Regulations for marine vessels, airplanes and new on-road heavy-duty vehicles are still in the development stage, while rail and off-road vehicles are just at the conceptual stage.

The oil and gas sector, the second-highest emitter, responsible for 21 per cent of Canada's GHG emissions in 2005, has no regulations in place, though proposals are expected by December of this year.

In the electricity sector, which accounts for 17 per cent of emissions, regulations for coal-fired electricity plants have been proposed, but they are not expected to take effect until 2015.

And even here, regulations will affect new and existing plants when they reach the age of 45 years, meaning if they don't meet performance standards by then, they would have to close.

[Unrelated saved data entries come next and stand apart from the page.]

(* ===== verification/SuffixTreeWalk.v ===== *)
(** * SuffixTreeWalk: following the edges of the tree

    What [_canonize] of SuffixTree.v does on a tree with the invariant of
    SuffixTreeInv.v. *)

From S2P Require Import Prelude SuffixTree SuffixTreeInv.

Section Walk.
Variable s : jsstr.
Variables (h : heap) (lab : gmap nat jsstr) (k : nat) (O : jsstr → Prop).
Hypothesis T : tree_inv s h lab k O.
Hypothesis OC : closed O.

Abbreviation edge := (edge s h lab k).

(** ** Edges *)

Lemma edge_longer n w c m pos L : edge n w c m pos L → (length w < length L)%nat.
Proof. intros E. pose proof (prefix_length _ _ (e_word _ _ _ _ _ _ _ _ _ _ E)). rewrite length_app in *. cbn in *. lia. Qed.

(** A word of the tree that enters an edge follows it. *)
Lemma edge_compare n w c m pos L v :
  edge n w c m pos L → w ++ [c] `prefix_of` v → O v → L `prefix_of` v ∨ v `prefix_of` L.
Proof.
  intros E Hv HO.
  assert (∀ q, (q <= length L)%nat → (q <= length v)%nat → (length w < q)%nat → take q v = take q L) as Ht.
  { induction q as [|q IH]; intros H1 H2 H3; [lia|].
    destruct (decide (q = length w)) as [->|Hq].
    - rewrite (prefix_snoc_take w v c), (prefix_snoc_take w L c); [done|apply E|done..].
    - destruct (lookup_lt_is_Some_2 v q) as [d Hd]; [lia|].
      assert (Hp : take (S q) v = take q L ++ [d]).
      { rewrite (take_S_r _ _ d) by done. by rewrite IH by lia. }
      rewrite Hp. assert (Hx : take q L ++ [d] `prefix_of` L).
      { apply (t_inner _ _ _ _ _ T n w c m pos L); [done| |apply prefix_take| |].
        - rewrite <- (prefix_snoc_take w L c _ (e_word _ _ _ _ _ _ _ _ _ _ E) eq_refl).
          apply take_prefix_le; lia.
        - intros He. apply (f_equal length) in He. rewrite length_take in He. lia.
        - rewrite <- Hp. eapply OC; [|exact HO]. apply prefix_take. }
      symmetry. apply prefix_snoc_take; [done|]. rewrite length_take. lia. }
  pose proof (edge_longer _ _ _ _ _ _ E). apply prefix_length in Hv. rewrite length_app in Hv. cbn in Hv.
  destruct (decide (length L <= length v)%nat).
  - left. rewrite <- (take_ge L (length L)), <- Ht by lia. apply prefix_take.
  - right. rewrite <- (take_ge v (length v)), Ht by lia. apply prefix_take.
Qed.

(** A word of the tree that goes beyond a state enters an edge of it. *)
Lemma edge_enter n w c v :
  lab !! n = Some w → w ++ [c] `prefix_of` v → O v → ∃ m pos L, edge n w c m pos L.
Proof.
  intros Hn Hv HO. destruct (t_states _ _ _ _ _ T n w Hn) as [st Hst].
  assert (Hm : mhas (edges st) [c] = true).
  { apply (t_edges _ _ _ _ _ T n w st); [done..|]. by eapply OC. }
  unfold mhas in Hm. destruct (mget (edges st) [c]) as [m|] eqn:Hg; [|done].
  destruct (t_keys _ _ _ _ _ T n w st [c] m Hn Hst Hg) as (c' & pos & L & [= <-] & E). eauto.
Qed.

Lemma edge_step n w c m pos L i :
  edge n w c m pos L → 0 <= i → s !! Z.to_nat i = Some c →
  edge_at s h (Some n) i = Some m ∧
  ∃ sp, h !! m = Some sp ∧ start sp = Z.of_nat (pos + length w) ∧
        (lab !! m = Some L ∧ state_length sp = Z.of_nat (length L - length w) ∨
         lab !! m = None ∧ L = drop pos s ∧
         state_length sp = Z.of_nat (length s) + 1 - Z.of_nat (pos + length w)).
Proof.
  intros E Hi Hc. destruct (e_edge _ _ _ _ _ _ _ _ _ _ E) as (st & Hst & Hg).
  pose proof (edge_longer _ _ _ _ _ _ E).
  split.
  - unfold edge_at. cbn. rewrite Hst. cbn. unfold key_at, charAt.
    by rewrite (proj2 (Z.ltb_ge _ _)) by lia; rewrite Hc.
  - destruct (e_state _ _ _ _ _ _ _ _ _ _ E) as (sp & Hsp & Hstart & Hend).
    exists sp. split_and!; [done..|]. unfold state_length. rewrite Hstart.
    destruct Hend as [[Hm He]|(Hm & HL & He & _)]; rewrite He; [left|right].
    + split; [done|]. lia.
    + split_and!; [done..|]. unfold infinity_of, slen. lia.
Qed.

(** ** [_canonize] *)

(** The suffix from [kk] to [e], all of it a word of the tree; [v] is a name for it. *)
Variables (kk e : nat).
Hypothesis Hkk : (kk <= e)%nat.
Hypothesis He : (e <= length s)%nat.
Hypothesis Hk : (k <= kk)%nat.
Hypothesis HO : O (sub s kk e).

Abbreviation v := (sub s kk e).

Lemma length_v : length v = (e - kk)%nat.
Proof. by apply length_sub. Qed.

Lemma canonize_loop_spec f n w c m pos L :
  edge n w c m pos L → w ++ [c] `prefix_of` v → (e - kk - length w < f)%nat →
  ∃ st a, canonize_loop s (S f) h (Some n) m (Z.of_nat (kk + length w)) (Z.of_nat e) = Some (st, a) ∧
          located s h lab k st a kk e.
Proof.
  revert n w c m pos L. induction f as [|f IH]; intros n w c m pos L E Hv Hf; [lia|].
  pose proof (prefix_length _ _ Hv) as Hl. rewrite length_app, length_v in Hl. cbn in Hl.
  assert (Hc : s !! (kk + length w)%nat = Some c).
  { eapply (at_snoc s w c kk), at_prefix; [exact Hv|apply sub_at]. }
  destruct (edge_step _ _ _ _ _ _ (Z.of_nat (kk + length w)) E) as (_ & sp & Hsp & Hstart & Hlen);
    [lia|by rewrite Nat2Z.id|].
  pose proof (edge_longer _ _ _ _ _ _ E) as HL.
  remember (S f) as f' eqn:Ef'. cbn [canonize_loop]. rewrite Hsp. cbn [mbind option_bind].
  destruct (Z.leb_spec (state_length sp) (Z.of_nat e - Z.of_nat (kk + length w))) as [Hle|Hgt].
  - destruct Hlen as [[Hm Hlen]|(Hm & HLd & Hlen)].
    + assert (HLv : L `prefix_of` v).
      { destruct (edge_compare _ _ _ _ _ _ v E Hv HO) as [|Hp]; [done|].
        rewrite (prefix_same_length _ _ Hp); [done|]. rewrite length_v. lia. }
      pose proof (prefix_length _ _ HLv) as HLl. rewrite length_v in HLl.
      rewrite Hlen. replace (Z.of_nat (kk + length w) + Z.of_nat (length L - length w))
        with (Z.of_nat (kk + length L)) by lia.
      destruct (Z.ltb_spec (Z.of_nat (kk + length L)) (Z.of_nat e)) as [Hlt|Hge].
      * destruct (sub_next s L kk e HLv) as (d & Hd & HLd); [lia..|].
        destruct (edge_enter m L d v Hm HLd HO) as (m' & pos' & L' & E').
        destruct (edge_step _ _ _ _ _ _ (Z.of_nat (kk + length L)) E') as [-> _];
          [lia|by rewrite Nat2Z.id|]. cbn [mbind option_bind].
        subst f'. apply (IH m L d m' pos' L'); [done..|lia].
      * subst f'. cbn [canonize_loop]. rewrite Hsp. cbn [mbind option_bind].
        rewrite (proj2 (Z.leb_gt _ _)) by lia. eexists _, _. split; [done|].
        right. split; [done|]. exists m, L. split_and!; [done..|].
        left. apply prefix_same_length; [done|]. rewrite length_v. lia.
    + exfalso. pose proof (e_pos _ _ _ _ _ _ _ _ _ _ E). lia.
  - eexists _, _. split; [done|]. right. split; [done|]. exists n, w.
    split_and!; [done|apply E| |done|].
    { trans (w ++ [c]); [by eexists|done]. }
    right. exists c, m, pos, L.
    assert (HvL : v `prefix_of` L ∧ v ≠ L).
    { destruct Hlen as [[Hm Hlen]|(Hm & HLd & Hlen)].
      - assert ((length v < length L)%nat) by (rewrite length_v; lia).
        destruct (edge_compare _ _ _ _ _ _ v E Hv HO) as [Hp|Hp];
          [apply prefix_length in Hp; lia|]. split; [done|]. intros Hx. rewrite Hx in *. lia.
      - pose proof (e_pos _ _ _ _ _ _ _ _ _ _ E).
        assert ((length v < length L)%nat) by (rewrite length_v, HLd, length_drop; lia).
        destruct (edge_compare _ _ _ _ _ _ v E Hv HO) as [Hp|Hp];
          [apply prefix_length in Hp; lia|]. split; [done|]. intros Hx. rewrite Hx in *. lia. }
    destruct HvL. done.
Qed.

(** From a state above. *)
Lemma canonize_spec n w :
  lab !! n = Some w → w `prefix_of` v →
  ∃ st a, _canonize s h (Some n) (Z.of_nat (kk + length w)) (Z.of_nat e) = Some (st, a) ∧
          located s h lab k st a kk e.
Proof.
  intros Hn Hw. pose proof (prefix_length _ _ Hw) as Hl. rewrite length_v in Hl. unfold _canonize.
  destruct (Z.leb_spec (Z.of_nat e) (Z.of_nat (kk + length w))) as [Hle|Hlt].
  - eexists _, _. split; [done|]. right. split; [done|]. exists n, w. split_and!; [done..|]. left.
    apply prefix_same_length; [done|]. rewrite length_v. lia.
  - destruct (sub_next s w kk e Hw) as (c & Hc & Hwc); [lia..|].
    destruct (edge_enter n w c v Hn Hwc HO) as (m & pos & L & E).
    destruct (edge_step _ _ _ _ _ _ (Z.of_nat (kk + length w)) E) as [-> _]; [lia|by rewrite Nat2Z.id|].
    cbn [mbind option_bind]. apply (canonize_loop_spec _ n w c m pos L); [done..|lia].
Qed.

(** From above the root, from where every character leads to it. *)
Lemma canonize_bottom a :
  a = Z.of_nat kk - 1 →
  ∃ st b, _canonize s h None a (Z.of_nat e) = Some (st, b) ∧ located s h lab k st b kk e.
Proof.
  intros ->. unfold _canonize. rewrite (proj2 (Z.leb_gt _ _)) by lia. cbn [mbind option_bind].
  destruct (t_root_state _ _ _ _ _ T) as (st & Hst & Hs & Hen).
  replace (S (S (Z.to_nat (Z.of_nat e - (Z.of_nat kk - 1))))) with (S (S (S (e - kk)))) by lia.
  remember (S (S (e - kk))) as f eqn:Ef. cbn [canonize_loop]. rewrite Hst. cbn [mbind option_bind].
  unfold state_length. rewrite Hs, Hen. rewrite (proj2 (Z.leb_le _ _)) by lia.
  replace (Z.of_nat kk - 1 + (0 - -1)) with (Z.of_nat kk) by lia.
  destruct (Z.ltb_spec (Z.of_nat kk) (Z.of_nat e)) as [Hlt|Hge].
  - destruct (sub_next s [] kk e) as (c & Hc & Hwc); [apply prefix_nil|cbn; lia|done|].
    destruct (edge_enter root [] c v (t_root _ _ _ _ _ T) Hwc HO) as (m & pos & L & E).
    cbn [length] in Hc. rewrite Nat.add_0_r in Hc.
    destruct (edge_step _ _ _ _ _ _ (Z.of_nat kk) E) as [-> _]; [lia|by rewrite Nat2Z.id|].
    cbn [mbind option_bind]. subst f.
    destruct (canonize_loop_spec (S (e - kk)) root [] c m pos L E Hwc) as (st' & b & Hr & Hloc);
      [cbn; lia|]. cbn [length] in Hr. rewrite Nat.add_0_r in Hr. eauto.
  - subst f. cbn [canonize_loop]. rewrite Hst. cbn [mbind option_bind]. unfold state_length.
    rewrite Hs, Hen, (proj2 (Z.leb_gt _ _)) by lia. eexists _, _. split; [done|].
    right. split; [done|]. exists root, []. assert (kk = e) as -> by lia.
    split_and!; [done|apply T|apply prefix_nil|cbn; lia|]. left. by rewrite sub_nil.
Qed.
End Walk.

But 34 of the 47 plants affected would not be subject to those performance standards until after 2020. 

And any newly built plant in operation before the proposed regulations take effect would not be required to meet them for 45 years.

"A new plant constructed before this date would contribute significant emissions by 2020 because an average 500-megawatt coal-fired plant emits about three million tonnes of GHG per year," the report stated.

Regulations for what are called emissions-intensive trade-exposed industries, a category that includes cement, chemicals and iron and steel, are also only just at the conceptual stage.

The report states that Environment Canada has no overall implementation plan showing how federal departments and agencies will work together to meet the 2020 reduction targets.

Although emission reduction estimates have been provided for certain industries, there are no estimate reductions for each sector or a general description of the regulations needed in each of the identified sectors, the report says.

Without an implementation plan, the companies that will be regulated, as well as consumers and other levels of government, cannot plan and "lack a solid basis for knowing how to adjust technology and make formal investment decisions."

"The fundamental criticism there is that we're not on track to meeting the commitments, the promises the government's made to the Canadians and the world," said Matt Horne, of the Pembina Institute. "We’ve got to do a lot more if we have any chance of achieving that."

"It’s almost impossible to meet these targets based on the current approach."

Government says plan is working

Speaking to Evan Solomon on CBC News Network's Power & Politics Tuesday, the parliamentary secretary to the environment minister, Michelle Rempel, said the government was on track to meet its 2020 targets for greenhouse gas emissions.

"We're trying to work with each individual sector to come up with a plan that has measureable targets, measureable action, and also ensures that weren't not penalizing customers, that we're not penalizing the economy," Rempel said.

The parliamentary secretary also noted that the commissioner's report did not take into account regulations that are still forthcoming. 

The environment minister's office has dismissed Vaughan's conclusions, saying the analysis is based on emissions data from two years ago, not the most recent greenhouse gas inventory released last month.

"We're actually seeing a virtual stoppage, a virtual slowdown in growth of greenhouse gas emissions in this country while our economy is growing," Rempel said.